Однако, дело в том, что князья Борис и Глеб были историческими личностями. Они — реально жившие люди оставившие по себе след в источниках. А это значит, что каноническая версия жизни и смерти князей-отроков подлежит исторической критике и научной верификации. Не располагай наука материалами, помимо церковного «Сказания о Борисе и Глебе», нам по сей день оставалось бы дивиться загадочным изгибам русской души.
Однако, в середине XIX в. на русский язык переводится и вводится в научный оборот так называемая «Эймундова сага»88. Это сказание об отважных скандинавских витязях нанятых в 1015 г. Ярислейфом (Ярославом Мудрым) и прославившихся на Руси. Сага раскрывает перед нами совершенно другую картину.

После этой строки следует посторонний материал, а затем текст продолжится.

(** * Salve: patterns, events and walkers of the validator core

    A shallow embedding of [lib/salve/patterns/base.ts] (events, the pattern
    base classes, [Walker], [SingleSubwalker], [Ref], [Define]),
    [lib/salve/patterns/empty.ts] and [lib/salve/patterns/value.ts].

    JavaScript objects are identified by the identifier their constructor
    draws from the class counter ([P<n>] for patterns, [E<n>] for events,
    [W<n>] for walkers); the number [n] stands for the identifier string.
    Fields that the code assigns after construction on objects that are
    shared ([Ref.resolvesTo], [Value._value], the event cache, event sets,
    name resolvers) live in a store that every operation threads. *)

From Stdlib Require Import NArith String Ascii List Lia.
From stdpp Require Import base option list gmap.
(** * The Clue-Less autonomous player ([auto/automaton.py])

    A shallow embedding of the [Player] class of [auto.automaton] and the
    properties of its move selection, answer protocol and tracking pad.

    Python objects that the methods mutate in place are kept in an explicit
    state: the player instance ([self]), the payload handed to the method
    ([game_state]), the list objects of the interpreter ([heap]) and the
    pending draws of the [random] module ([rng]).  An exception leaves the
    state as it was at the raise, exactly as in Python. *)

From stdpp Require Import gmap strings list fin_maps.

#[local] Set Warnings "-clear-no-such-hyp".

Open Scope string_scope.
Open Scope nat_scope.

(** ** Exceptions *)

Inductive exn :=
  | IndexError (msg : string)
  | ValueError (msg : string)
  | KeyError (key : string).

(** The three conditions of the error taxonomy, as the source raises them. *)
Definition PlayerLimitExceeded : exn :=
  IndexError "no more than 5 computer players allowed".
Definition InvalidHandSize : exn :=
  IndexError "the number of cards dealt, must be between 3 and 6".
Definition UnrecognizedCard (card : string) : exn :=
  ValueError ("the card " ++ card ++ " is not valid").

Definition result (A : Type) : Type := exn + A.

Definition rbind {A B} (r : result A) (k : A → result B) : result B :=
  match r with
  | inl e => inl e
  | inr a => k a
  end.

(** The value of a result that is no exception. *)
Definition ok {A} (r : result A) : option A :=
  match r with
  | inl _ => None
  | inr a => Some a
  end.

Definition from_key {A} (key : string) (o : option A) : result A :=
  match o with
  | Some a => inr a
  | None => inl (KeyError key)
  end.

(** ** The tracking pad *)

(** Modelled from the spec: the class [auto.pad.Pad] is not part of the
    sources.  A pad holds one table per observed player; a table is keyed by
    card name and has the two tracking columns [c1] (a 0/1 flag) and [c2] (a
    set of round tokens).  [players_list] is the ordered collection of the
    tracked identities, which is also the order of the keys of [player_pad].
    Reading or writing a cell of a player or of a card that the pad does not
    hold raises [KeyError]. *)
Record row := Row { c1 : Z; c2 : gset nat }.

Record Pad := mkPad {
  players_list : list string;
  player_pad : gmap string (gmap string row)
}.

Definition get_player_table (pad : Pad) (player : string)
  : result (gmap string row) :=
  from_key player (player_pad pad !! player).

Definition set_player_table (pad : Pad) (player : string)
    (tbl : gmap string row) : Pad :=
  mkPad (players_list pad) (<[player := tbl]> (player_pad pad)).
Lemma get_verifier_run_pair (E : Env) (registered : gmap string SignatureKeyType)
    (context : Context) (image_properties : option ImageProperties) :
  registered_by_module E registered →
  ∃ t o, get_verifier E registered context image_properties = (t, o) ∧
         get_verifier_run E registered context image_properties t o.
Proof.
  intros Hreg. unfold get_verifier.
  destruct (should_create_verifier image_properties) eqn:Hfields; reduce.
  2: { eexists _, _; split; [reflexivity|]. by apply run_missing_metadata. }
  destruct image_properties as [props|]; [|discriminate].
  unfold should_create_verifier in Hfields.
  rewrite !andb_true_iff, !contains_true in Hfields.
  destruct Hfields as [[[[u Hu] [h Hh]] [s Hs]] [k Hk]].
  unfold get_signature, get_hash_method, lookup, get_public_key,
    get_certificate, verify_certificate, subscript, contains.
  rewrite Hs, Hh, Hk, Hu. reduce.
  destruct (decode_as_bytes E s) as [signature|] eqn:Hdecode; reduce.
  2: { eexists _, _; split; [reflexivity|]. eapply run_invalid_signature; eauto. }
  destruct (HASH_METHODS !! h) as [hash_method|] eqn:Hhash; reduce.
  2: { eexists _, _; split; [reflexivity|]. eapply run_invalid_hash_method; eauto. }
  destruct (registered !! k) as [d|] eqn:Hd; reduce.
  2: { eexists _, _; split; [reflexivity|]. eapply run_invalid_key_type; eauto. }
  destruct (keymgr_get E context u) as [cert|] eqn:Hcert; reduce.
  2: { eexists _, _; split; [reflexivity|].
       eapply run_certificate_not_retrieved; eauto. }
  unfold CERTIFICATE_FORMATS. 
  destruct (decide (format cert = X_509)) as [Hformat|Hformat].
  2: { rewrite bool_decide_eq_false_2 by set_solver. reduce.
       eexists _, _; split; [reflexivity|].
       eapply run_certificate_format_invalid; eauto. }
  rewrite bool_decide_eq_true_2 by set_solver.
  rewrite bool_decide_eq_true_2 by done. reduce.
  destruct (load_der_x509_certificate E (get_encoded cert)) as [c|] eqn:Hload;
    reduce.
  2: { eexists _, _; split; [reflexivity|].
       eapply run_certificate_not_decoded; eauto. }
  destruct (Z.ltb_spec (utcnow E) (not_valid_before c)) as [Hbefore|Hbefore];
    reduce.
  { eexists _, _; split; [reflexivity|].
    eapply run_certificate_not_yet_valid; eauto. }
  destruct (Z.gtb_spec (utcnow E) (not_valid_after c)) as [Hafter|Hafter];
    reduce.
  { eexists _, _; split; [reflexivity|].
    eapply run_certificate_expired; eauto; lia. }
  assert (Hwindow : in_validity_window E c) by (unfold in_validity_window; lia).
  destruct (isinstance (public_key c) (public_key_type d)) eqn:Hinstance; reduce.
  2: { eexists _, _; split; [reflexivity|].
       eapply run_key_type_mismatch; eauto. }
  destruct (module_constructor_run E (create_verifier d) signature hash_method
              (public_key c) props (Hreg k d Hd)) as (built & Hbuilt & Hmsg).
  rewrite Hbuilt. unfold except_UnsupportedAlgorithm.
  assert (Hrun : ∀ result, constructor_result built result →
            get_verifier_run E registered context (Some props)
              (calls_to_constructor context s h k u cert c d) result).
  { intros result Hresult. eapply run_constructor; eauto. }
  destruct built as [[v|]|e]; reduce.
  - eexists _, _; split; [reflexivity|]. apply Hrun. constructor.
  - eexists _, _; split; [reflexivity|]. apply Hrun. constructor.
  - destruct e; reduce; (eexists _, _; split; [reflexivity|]); apply Hrun;
      by constructor.
Qed.
(** * intel_powerstat: the MSR service ([plugins/inputs/intel_powerstat/msr.go])

    A shallow embedding of the identifier parser ([parseCores],
    [parseIntRanges], [parseIDs], [removeDuplicateValues]) and of the per-core
    register refresh ([openAndReadMsr], [readDataFromMsr], [isMsrLoaded],
    [setCPUCores]), followed by the properties the specification states
    about them.

    Conventions.
    - Go's [uint]/[uint64] and [int]/[int64] are [Z] with the wrap-around
      written out ([wrapU64], [wrapI64]); [uint] and [int] are 64 bits wide
      (linux on amd64/arm64).
    - Go strings are byte strings ([string] of [ascii]), in UTF-8 where
      runes matter (the white space of [strings.TrimSpace] and of [fmt]).
    - A Go slice is a [slice A]: [None] is the [nil] slice.
    - A Go [error] result is an [option error] ([None] is [nil]) and a
      [(value, error)] pair is a sum [error + value].
    - A call that may dereference a nil pointer returns an [outcome]. *)

From Stdlib Require Import ZArith String Ascii List Lia Bool Permutation.
From stdpp Require Import gmap strings list fin_maps.

Local Open Scope string_scope.
Local Open Scope Z_scope.
Local Open Scope list_scope.

Set Warnings "-clear-no-such-hyp".

(** ** Errors *)

(** One constructor per [fmt.Errorf] site of the file, plus the errors that
    come from outside it. *)
Inductive error : Type :=
| ErrExternal (msg : string)
    (* an error of a collaborator: checkFile, os.Open, fileService *)
| ErrCanceled
    (* context.Canceled, returned by ctx.Err() *)
| ErrSyntax (fn num : string)
    (* strconv.NumError with strconv.ErrSyntax *)
| ErrRange (fn num : string)
    (* strconv.NumError with strconv.ErrRange *)
| ErrOpenMsr (path : string) (err : error)
    (* "error opening MSR file on path %q: %w" *)
| ErrReadCore (core : string) (err : error)
    (* "error reading data from MSR for core %q: %w" *)
| ErrReadMsrFile (err : error)
    (* "error reading MSR file: %w" *)
| ErrGoroutines (err : error)
    (* "received error during reading MSR values in goroutines: %w" *)
| ErrEqualOrGreater (start end_ : Z)
    (* "`%d` is equal or greater than `%d`" *)
| ErrMaxSize
    (* "requested number of IDs exceeds max size `%d`" *)
| ErrWrongFormat (id : string) (err : error).
    (* "wrong format for id number %q: %w" *)

(** The specification's taxonomy over the parser's errors. *)
Definition isFormatError (e : error) : bool :=
  match e with
  | ErrEqualOrGreater _ _ | ErrWrongFormat _ _ => true
  | _ => false
  end.

Definition isCapacityError (e : error) : bool :=
  match e with
  | ErrMaxSize => true
  | _ => false
  end.

(** ** Machine integers *)

Definition maxUint : Z := 2 ^ 64 - 1.
Definition maxInt : Z := 2 ^ 63 - 1.
Definition minInt : Z := - 2 ^ 63.

(** Arithmetic on [uint64] is modulo 2^64. *)
Definition wrapU64 (z : Z) : Z := z mod 2 ^ 64.

(** The conversion [int(x)] / [int64(x)] of an unsigned value: two's
    complement reinterpretation. *)
Definition wrapI64 (z : Z) : Z := (z + 2 ^ 63) mod 2 ^ 64 - 2 ^ 63.

(** ** Slices *)

Definition slice (A : Type) : Type := option (list A).

Definition elems {A} (s : slice A) : list A :=
  match s with
  | None => []
  | Some l => l
  end.

Definition len {A} (s : slice A) : Z := Z.of_nat (length (elems s)).

(** [append(s, x)]: the result is never nil. *)
Definition append {A} (s : slice A) (x : A) : slice A := Some (elems s ++ [x]).

(** ** Strings: [strings.Split], [strings.TrimSpace] *)

Definition byte_of (c : ascii) : Z := Z.of_N (N_of_ascii c).

(** [unicode.IsSpace], which is also the table of [fmt], on the UTF-8
    encoding of a rune: the six ASCII white-space characters
    '\t' '\n' '\v' '\f' '\r' ' ', ... *)
Definition isSpace (c : ascii) : bool :=
  let n := byte_of c in ((9 <=? n) && (n <=? 13)) || (n =? 32).

(** ... U+0085 and U+00A0, of two bytes, ... *)
Definition isSpace2 (c0 c1 : ascii) : bool :=
  (byte_of c0 =? 0xC2) && ((byte_of c1 =? 0x85) || (byte_of c1 =? 0xA0)).

(** ... and U+1680, U+2000 to U+200A, U+2028, U+2029, U+202F, U+205F and
    U+3000, of three bytes. *)
Definition isSpace3 (c0 c1 c2 : ascii) : bool :=
  let n0 := byte_of c0 in
  let n1 := byte_of c1 in
  let n2 := byte_of c2 in
  ((n0 =? 0xE1) && (n1 =? 0x9A) && (n2 =? 0x80))
  || ((n0 =? 0xE2) && (n1 =? 0x80) &&
      (((0x80 <=? n2) && (n2 <=? 0x8A))
       || (n2 =? 0xA8) || (n2 =? 0xA9) || (n2 =? 0xAF)))
  || ((n0 =? 0xE2) && (n1 =? 0x81) && (n2 =? 0x9F))
  || ((n0 =? 0xE3) && (n1 =? 0x80) && (n2 =? 0x80)).

Definition isDigit (c : ascii) : bool :=
  let n := byte_of c in (48 <=? n) && (n <=? 57).

Definition digitVal (c : ascii) : Z := byte_of c - 48.

Definition comma : ascii := Ascii.ascii_of_nat 44.
Definition minus : ascii := Ascii.ascii_of_nat 45.
Definition plus : ascii := Ascii.ascii_of_nat 43.
Definition underscore : ascii := Ascii.ascii_of_nat 95.
Definition newline : ascii := Ascii.ascii_of_nat 10.

(** [strings.Split(s, ",")]: always at least one field. *)
Fixpoint Split (s : string) : list string :=
  match s with
  | EmptyString => [EmptyString]
  | String c rest =>
      if Ascii.eqb c comma then EmptyString :: Split rest
      else match Split rest with
           | [] => [String c EmptyString]
           | f :: fs => String c f :: fs
           end
  end.

(** [strings.TrimLeftFunc(s, unicode.IsSpace)]: the leading white-space
    runes are dropped. *)
Fixpoint TrimLeft (s : string) : string :=
  match s with
  | EmptyString => EmptyString
  | String c0 rest =>
      if isSpace c0 then TrimLeft rest
      else
        match rest with
        | String c1 rest1 =>
            if isSpace2 c0 c1 then TrimLeft rest1
            else
              match rest1 with
              | String c2 rest2 =>
                  if isSpace3 c0 c1 c2 then TrimLeft rest2 else s
              | EmptyString => s
              end
        | EmptyString => s
        end
  end.

Fixpoint revAppend (s acc : string) : string :=
  match s with
  | EmptyString => acc
  | String c rest => revAppend rest (String c acc)
  end.

Definition revString (s : string) : string := revAppend s EmptyString.

(** As [TrimLeft], on a string whose bytes are in the reverse order. *)
Fixpoint TrimLeftRev (s : string) : string :=
  match s with
  | EmptyString => EmptyString
  | String c0 rest =>
      if isSpace c0 then TrimLeftRev rest
      else
        match rest with
        | String c1 rest1 =>
            if isSpace2 c1 c0 then TrimLeftRev rest1
            else
              match rest1 with
              | String c2 rest2 =>
                  if isSpace3 c2 c1 c0 then TrimLeftRev rest2 else s
              | EmptyString => s
              end
        | EmptyString => s
        end
  end.

(** [strings.TrimRightFunc(s, unicode.IsSpace)]: the trailing white-space
    runes are dropped. *)
Definition TrimRight (s : string) : string :=
  revString (TrimLeftRev (revString s)).

Definition TrimSpace (s : string) : string := TrimRight (TrimLeft s).

(** ** Numbers: [strconv.Atoi], [fmt.Sscanf(id, "%d-%d", &start, &end)] *)

Inductive numError : Type := syntaxError | rangeError.

(** The digit loop of [strconv.ParseUint(s, 10, 64)]: a character that is not
    a decimal digit is a syntax error, a value above 2^64-1 a range error,
    whichever comes first. *)
Fixpoint ParseUintLoop (n : Z) (s : string) : numError + Z :=
  match s with
  | EmptyString => inr n
  | String c rest =>
      if negb (isDigit c) then inl syntaxError
      else if maxUint <? n * 10 + digitVal c then inl rangeError
      else ParseUintLoop (n * 10 + digitVal c) rest
  end.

Был на Руси сидевший в Новгороде конунг Ярислейф, который боролся с законно занимавшим киевский стол князем Святополком. У Святополка был союзник — конунг Бурислейф (князь Борис), опиравшийся на печенегов. Князья с переменным успехом боролись за власть над Киевом и Русью. Однажды, (в 1018 г.), когда Святополк после крупного поражения ушел в союзную ему Польшу, Борис оказался один на один с Ярославом и последний получил шанс разделаться с братом. План убийства Бориса, предложил Ярославу и исполнил предводитель нанятой варяжской дружины Эймунд. В результате, Борис погибает. В конечном счете Ярослав победил в борьбе за Киев, а Святополк в очередной раз бежал в Польшу и следы его теряются.
Политическая логика канонизации, последовавшей в конце XI в. очевидна, если учесть, что в Киеве правят внуки Ярослава. Пикантность ситуации состоит в том, что безвинный Святополк, отстаивавший свои законные права нарекается Окаянным и превращается в символ бесовской низости, а реальный убийца Бориса — возвышается и прославляется. Эта метаморфоза имеет не только политическую, но и религиозную логику. Есть основания утверждать, что Святополк (как впрочем и Борис), был сторонником языческой партии, а Ярослав — христианской. Церковь умеет быть благодарной89.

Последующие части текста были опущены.